[YOUR GOAL] Given the records below, would you repeat exactly the lines that begin at the one containing "(* ===== verification/Log.v ===== *)" and end at the one containing "(fmt_x (reg64 o_rip", inclusive?

[DATA RECORDS]
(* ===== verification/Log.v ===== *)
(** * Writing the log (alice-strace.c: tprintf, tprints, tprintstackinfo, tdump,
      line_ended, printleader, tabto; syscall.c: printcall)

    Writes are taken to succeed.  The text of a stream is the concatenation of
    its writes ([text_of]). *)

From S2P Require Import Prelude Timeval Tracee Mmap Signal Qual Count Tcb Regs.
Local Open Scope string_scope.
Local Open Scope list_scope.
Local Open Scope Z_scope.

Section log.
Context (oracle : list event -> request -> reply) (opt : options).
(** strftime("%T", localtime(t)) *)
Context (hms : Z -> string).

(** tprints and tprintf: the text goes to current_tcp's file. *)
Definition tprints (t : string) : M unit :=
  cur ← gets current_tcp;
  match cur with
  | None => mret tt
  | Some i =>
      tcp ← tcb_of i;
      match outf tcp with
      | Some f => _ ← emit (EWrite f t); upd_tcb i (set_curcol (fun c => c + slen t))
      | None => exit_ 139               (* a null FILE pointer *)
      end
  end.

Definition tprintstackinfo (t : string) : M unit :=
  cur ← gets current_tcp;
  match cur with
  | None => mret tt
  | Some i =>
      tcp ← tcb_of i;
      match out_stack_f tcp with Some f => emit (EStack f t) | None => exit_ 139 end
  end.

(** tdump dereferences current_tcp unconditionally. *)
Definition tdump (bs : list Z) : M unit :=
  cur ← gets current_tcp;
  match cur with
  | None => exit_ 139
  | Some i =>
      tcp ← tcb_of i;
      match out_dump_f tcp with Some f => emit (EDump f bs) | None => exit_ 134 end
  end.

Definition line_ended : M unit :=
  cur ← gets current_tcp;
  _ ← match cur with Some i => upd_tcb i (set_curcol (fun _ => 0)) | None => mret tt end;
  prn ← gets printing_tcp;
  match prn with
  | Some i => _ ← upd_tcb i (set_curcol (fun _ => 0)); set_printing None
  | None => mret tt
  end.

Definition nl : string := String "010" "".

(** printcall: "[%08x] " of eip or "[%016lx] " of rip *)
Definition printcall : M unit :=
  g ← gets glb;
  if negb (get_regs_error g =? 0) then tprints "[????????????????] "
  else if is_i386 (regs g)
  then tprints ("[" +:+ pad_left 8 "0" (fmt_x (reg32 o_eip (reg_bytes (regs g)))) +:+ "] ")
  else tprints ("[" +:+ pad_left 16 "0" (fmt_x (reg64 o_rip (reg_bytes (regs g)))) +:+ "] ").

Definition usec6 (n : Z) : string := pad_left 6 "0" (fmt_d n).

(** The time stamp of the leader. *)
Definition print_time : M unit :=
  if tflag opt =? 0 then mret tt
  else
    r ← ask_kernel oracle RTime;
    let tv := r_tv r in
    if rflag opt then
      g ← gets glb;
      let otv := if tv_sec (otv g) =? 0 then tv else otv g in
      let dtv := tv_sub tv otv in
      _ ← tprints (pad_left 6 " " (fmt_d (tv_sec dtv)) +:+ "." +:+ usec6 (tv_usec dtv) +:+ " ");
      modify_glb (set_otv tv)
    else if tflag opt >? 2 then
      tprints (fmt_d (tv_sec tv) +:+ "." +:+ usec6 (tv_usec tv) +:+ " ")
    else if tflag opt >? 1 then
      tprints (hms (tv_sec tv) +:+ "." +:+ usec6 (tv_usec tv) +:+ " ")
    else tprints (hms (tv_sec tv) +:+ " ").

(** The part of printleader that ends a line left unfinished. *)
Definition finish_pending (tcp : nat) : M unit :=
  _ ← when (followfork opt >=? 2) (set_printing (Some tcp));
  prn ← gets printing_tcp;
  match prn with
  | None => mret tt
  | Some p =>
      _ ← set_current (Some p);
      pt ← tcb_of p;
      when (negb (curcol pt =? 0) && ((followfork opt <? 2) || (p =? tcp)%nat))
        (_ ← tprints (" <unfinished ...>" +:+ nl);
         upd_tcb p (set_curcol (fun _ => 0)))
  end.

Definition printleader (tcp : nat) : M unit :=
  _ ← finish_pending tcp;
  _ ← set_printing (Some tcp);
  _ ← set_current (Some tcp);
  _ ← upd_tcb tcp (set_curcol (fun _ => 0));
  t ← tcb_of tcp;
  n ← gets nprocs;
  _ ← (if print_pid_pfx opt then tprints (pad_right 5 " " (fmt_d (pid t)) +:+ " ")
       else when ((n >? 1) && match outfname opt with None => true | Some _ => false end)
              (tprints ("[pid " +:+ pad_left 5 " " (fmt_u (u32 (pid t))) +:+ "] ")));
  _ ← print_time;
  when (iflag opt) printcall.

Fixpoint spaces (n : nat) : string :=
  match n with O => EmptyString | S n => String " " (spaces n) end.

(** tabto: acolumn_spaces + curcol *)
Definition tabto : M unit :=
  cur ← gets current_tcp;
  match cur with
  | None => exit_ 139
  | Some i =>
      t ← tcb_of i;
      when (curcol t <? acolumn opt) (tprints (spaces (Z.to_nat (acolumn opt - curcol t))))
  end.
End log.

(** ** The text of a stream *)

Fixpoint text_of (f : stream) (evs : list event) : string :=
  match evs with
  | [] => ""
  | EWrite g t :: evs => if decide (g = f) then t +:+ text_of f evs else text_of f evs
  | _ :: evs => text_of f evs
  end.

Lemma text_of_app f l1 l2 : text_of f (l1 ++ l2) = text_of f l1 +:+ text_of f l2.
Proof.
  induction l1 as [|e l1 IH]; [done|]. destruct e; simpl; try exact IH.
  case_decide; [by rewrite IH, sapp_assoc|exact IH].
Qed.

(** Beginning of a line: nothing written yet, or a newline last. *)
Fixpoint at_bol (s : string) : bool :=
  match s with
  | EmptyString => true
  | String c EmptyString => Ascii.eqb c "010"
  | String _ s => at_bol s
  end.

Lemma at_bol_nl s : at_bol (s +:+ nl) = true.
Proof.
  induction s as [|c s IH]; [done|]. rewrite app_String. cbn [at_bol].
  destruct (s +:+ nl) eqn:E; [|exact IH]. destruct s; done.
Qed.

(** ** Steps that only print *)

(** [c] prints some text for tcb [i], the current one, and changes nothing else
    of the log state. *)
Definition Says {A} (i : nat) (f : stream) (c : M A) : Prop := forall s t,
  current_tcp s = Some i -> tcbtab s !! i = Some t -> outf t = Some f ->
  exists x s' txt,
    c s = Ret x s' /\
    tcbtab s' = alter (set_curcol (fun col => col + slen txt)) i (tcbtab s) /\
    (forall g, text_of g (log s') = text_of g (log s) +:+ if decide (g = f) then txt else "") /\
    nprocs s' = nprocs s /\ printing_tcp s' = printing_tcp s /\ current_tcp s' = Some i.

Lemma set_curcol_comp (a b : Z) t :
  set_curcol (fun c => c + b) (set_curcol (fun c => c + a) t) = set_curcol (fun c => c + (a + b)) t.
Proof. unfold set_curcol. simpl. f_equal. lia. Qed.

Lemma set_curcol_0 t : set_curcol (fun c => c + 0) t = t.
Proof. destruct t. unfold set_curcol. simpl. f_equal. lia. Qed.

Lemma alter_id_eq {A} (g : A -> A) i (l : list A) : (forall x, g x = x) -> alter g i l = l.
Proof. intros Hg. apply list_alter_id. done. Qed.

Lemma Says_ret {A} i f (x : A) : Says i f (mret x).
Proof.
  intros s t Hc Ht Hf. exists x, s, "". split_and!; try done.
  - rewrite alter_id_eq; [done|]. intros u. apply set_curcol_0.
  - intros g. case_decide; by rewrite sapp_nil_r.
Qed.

==

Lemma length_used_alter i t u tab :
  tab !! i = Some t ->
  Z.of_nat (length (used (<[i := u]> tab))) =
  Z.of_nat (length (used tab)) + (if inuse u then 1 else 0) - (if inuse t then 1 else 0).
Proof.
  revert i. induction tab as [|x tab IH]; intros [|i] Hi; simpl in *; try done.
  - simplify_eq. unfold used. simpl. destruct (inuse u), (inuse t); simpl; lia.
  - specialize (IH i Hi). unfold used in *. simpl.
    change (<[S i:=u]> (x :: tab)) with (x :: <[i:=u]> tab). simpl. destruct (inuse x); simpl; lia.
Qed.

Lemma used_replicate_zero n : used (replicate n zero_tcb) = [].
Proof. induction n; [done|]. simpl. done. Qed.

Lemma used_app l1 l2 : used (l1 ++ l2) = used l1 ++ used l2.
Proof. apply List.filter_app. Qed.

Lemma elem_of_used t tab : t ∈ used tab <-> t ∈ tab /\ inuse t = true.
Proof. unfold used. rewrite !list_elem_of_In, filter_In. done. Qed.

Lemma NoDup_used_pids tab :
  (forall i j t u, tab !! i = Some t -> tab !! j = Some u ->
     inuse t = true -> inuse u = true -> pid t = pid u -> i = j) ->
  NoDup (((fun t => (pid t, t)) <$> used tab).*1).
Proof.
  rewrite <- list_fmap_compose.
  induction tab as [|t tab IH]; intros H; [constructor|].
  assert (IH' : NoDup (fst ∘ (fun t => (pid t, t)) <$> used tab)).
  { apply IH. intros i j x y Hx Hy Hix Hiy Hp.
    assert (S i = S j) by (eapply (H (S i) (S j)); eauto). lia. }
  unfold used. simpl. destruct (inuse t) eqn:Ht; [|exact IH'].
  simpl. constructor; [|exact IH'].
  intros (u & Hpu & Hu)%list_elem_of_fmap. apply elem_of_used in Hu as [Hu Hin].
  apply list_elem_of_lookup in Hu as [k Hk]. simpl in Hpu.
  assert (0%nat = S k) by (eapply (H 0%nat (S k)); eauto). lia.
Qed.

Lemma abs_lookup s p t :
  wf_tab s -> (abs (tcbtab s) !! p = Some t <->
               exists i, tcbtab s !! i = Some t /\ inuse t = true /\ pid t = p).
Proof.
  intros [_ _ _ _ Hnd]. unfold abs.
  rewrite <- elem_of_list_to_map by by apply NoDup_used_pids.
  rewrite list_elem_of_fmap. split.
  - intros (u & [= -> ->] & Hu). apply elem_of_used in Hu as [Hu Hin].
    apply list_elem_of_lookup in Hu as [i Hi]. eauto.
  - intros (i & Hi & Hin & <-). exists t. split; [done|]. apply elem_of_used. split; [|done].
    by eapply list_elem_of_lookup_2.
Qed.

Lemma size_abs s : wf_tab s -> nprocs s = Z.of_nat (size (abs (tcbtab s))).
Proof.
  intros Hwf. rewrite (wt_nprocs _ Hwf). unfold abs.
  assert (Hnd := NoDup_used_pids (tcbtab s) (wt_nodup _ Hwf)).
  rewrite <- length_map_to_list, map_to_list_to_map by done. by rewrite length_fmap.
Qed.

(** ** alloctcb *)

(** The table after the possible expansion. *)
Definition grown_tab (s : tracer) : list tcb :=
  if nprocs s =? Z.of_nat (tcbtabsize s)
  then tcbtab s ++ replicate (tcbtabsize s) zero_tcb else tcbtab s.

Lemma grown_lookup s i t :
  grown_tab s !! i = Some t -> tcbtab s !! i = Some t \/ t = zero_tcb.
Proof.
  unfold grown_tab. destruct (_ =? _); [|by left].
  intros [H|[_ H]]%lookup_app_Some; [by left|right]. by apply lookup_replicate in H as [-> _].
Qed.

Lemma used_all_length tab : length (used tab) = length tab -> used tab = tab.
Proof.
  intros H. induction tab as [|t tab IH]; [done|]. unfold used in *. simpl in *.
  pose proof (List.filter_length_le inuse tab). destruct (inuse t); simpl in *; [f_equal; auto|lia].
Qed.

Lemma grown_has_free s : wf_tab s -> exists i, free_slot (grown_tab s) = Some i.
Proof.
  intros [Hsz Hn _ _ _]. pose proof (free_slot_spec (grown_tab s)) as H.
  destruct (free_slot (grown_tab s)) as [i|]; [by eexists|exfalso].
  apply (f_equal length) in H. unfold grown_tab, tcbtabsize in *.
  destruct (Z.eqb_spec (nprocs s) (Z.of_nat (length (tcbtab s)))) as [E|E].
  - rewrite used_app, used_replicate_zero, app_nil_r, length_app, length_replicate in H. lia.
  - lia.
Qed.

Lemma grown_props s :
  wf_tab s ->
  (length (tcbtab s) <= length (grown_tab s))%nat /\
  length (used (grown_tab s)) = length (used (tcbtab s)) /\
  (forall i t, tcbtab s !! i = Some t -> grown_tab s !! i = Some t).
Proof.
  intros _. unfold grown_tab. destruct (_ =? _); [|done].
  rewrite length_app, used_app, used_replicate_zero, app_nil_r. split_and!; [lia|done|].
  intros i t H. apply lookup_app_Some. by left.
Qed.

[RESULT OF THE TASK]
(* ===== verification/Log.v ===== *)
(** * Writing the log (alice-strace.c: tprintf, tprints, tprintstackinfo, tdump,
      line_ended, printleader, tabto; syscall.c: printcall)

    Writes are taken to succeed.  The text of a stream is the concatenation of
    its writes ([text_of]). *)

From S2P Require Import Prelude Timeval Tracee Mmap Signal Qual Count Tcb Regs.
Local Open Scope string_scope.
Local Open Scope list_scope.
Local Open Scope Z_scope.

Section log.
Context (oracle : list event -> request -> reply) (opt : options).
(** strftime("%T", localtime(t)) *)
Context (hms : Z -> string).

(** tprints and tprintf: the text goes to current_tcp's file. *)
Definition tprints (t : string) : M unit :=
  cur ← gets current_tcp;
  match cur with
  | None => mret tt
  | Some i =>
      tcp ← tcb_of i;
      match outf tcp with
      | Some f => _ ← emit (EWrite f t); upd_tcb i (set_curcol (fun c => c + slen t))
      | None => exit_ 139               (* a null FILE pointer *)
      end
  end.

Definition tprintstackinfo (t : string) : M unit :=
  cur ← gets current_tcp;
  match cur with
  | None => mret tt
  | Some i =>
      tcp ← tcb_of i;
      match out_stack_f tcp with Some f => emit (EStack f t) | None => exit_ 139 end
  end.

(** tdump dereferences current_tcp unconditionally. *)
Definition tdump (bs : list Z) : M unit :=
  cur ← gets current_tcp;
  match cur with
  | None => exit_ 139
  | Some i =>
      tcp ← tcb_of i;
      match out_dump_f tcp with Some f => emit (EDump f bs) | None => exit_ 134 end
  end.

Definition line_ended : M unit :=
  cur ← gets current_tcp;
  _ ← match cur with Some i => upd_tcb i (set_curcol (fun _ => 0)) | None => mret tt end;
  prn ← gets printing_tcp;
  match prn with
  | Some i => _ ← upd_tcb i (set_curcol (fun _ => 0)); set_printing None
  | None => mret tt
  end.

Definition nl : string := String "010" "".

(** printcall: "[%08x] " of eip or "[%016lx] " of rip *)
Definition printcall : M unit :=
  g ← gets glb;
  if negb (get_regs_error g =? 0) then tprints "[????????????????] "
  else if is_i386 (regs g)
  then tprints ("[" +:+ pad_left 8 "0" (fmt_x (reg32 o_eip (reg_bytes (regs g)))) +:+ "] ")
  else tprints ("[" +:+ pad_left 16 "0" (fmt_x (reg64 o_rip (reg_bytes (regs g)))) +:+ "] ").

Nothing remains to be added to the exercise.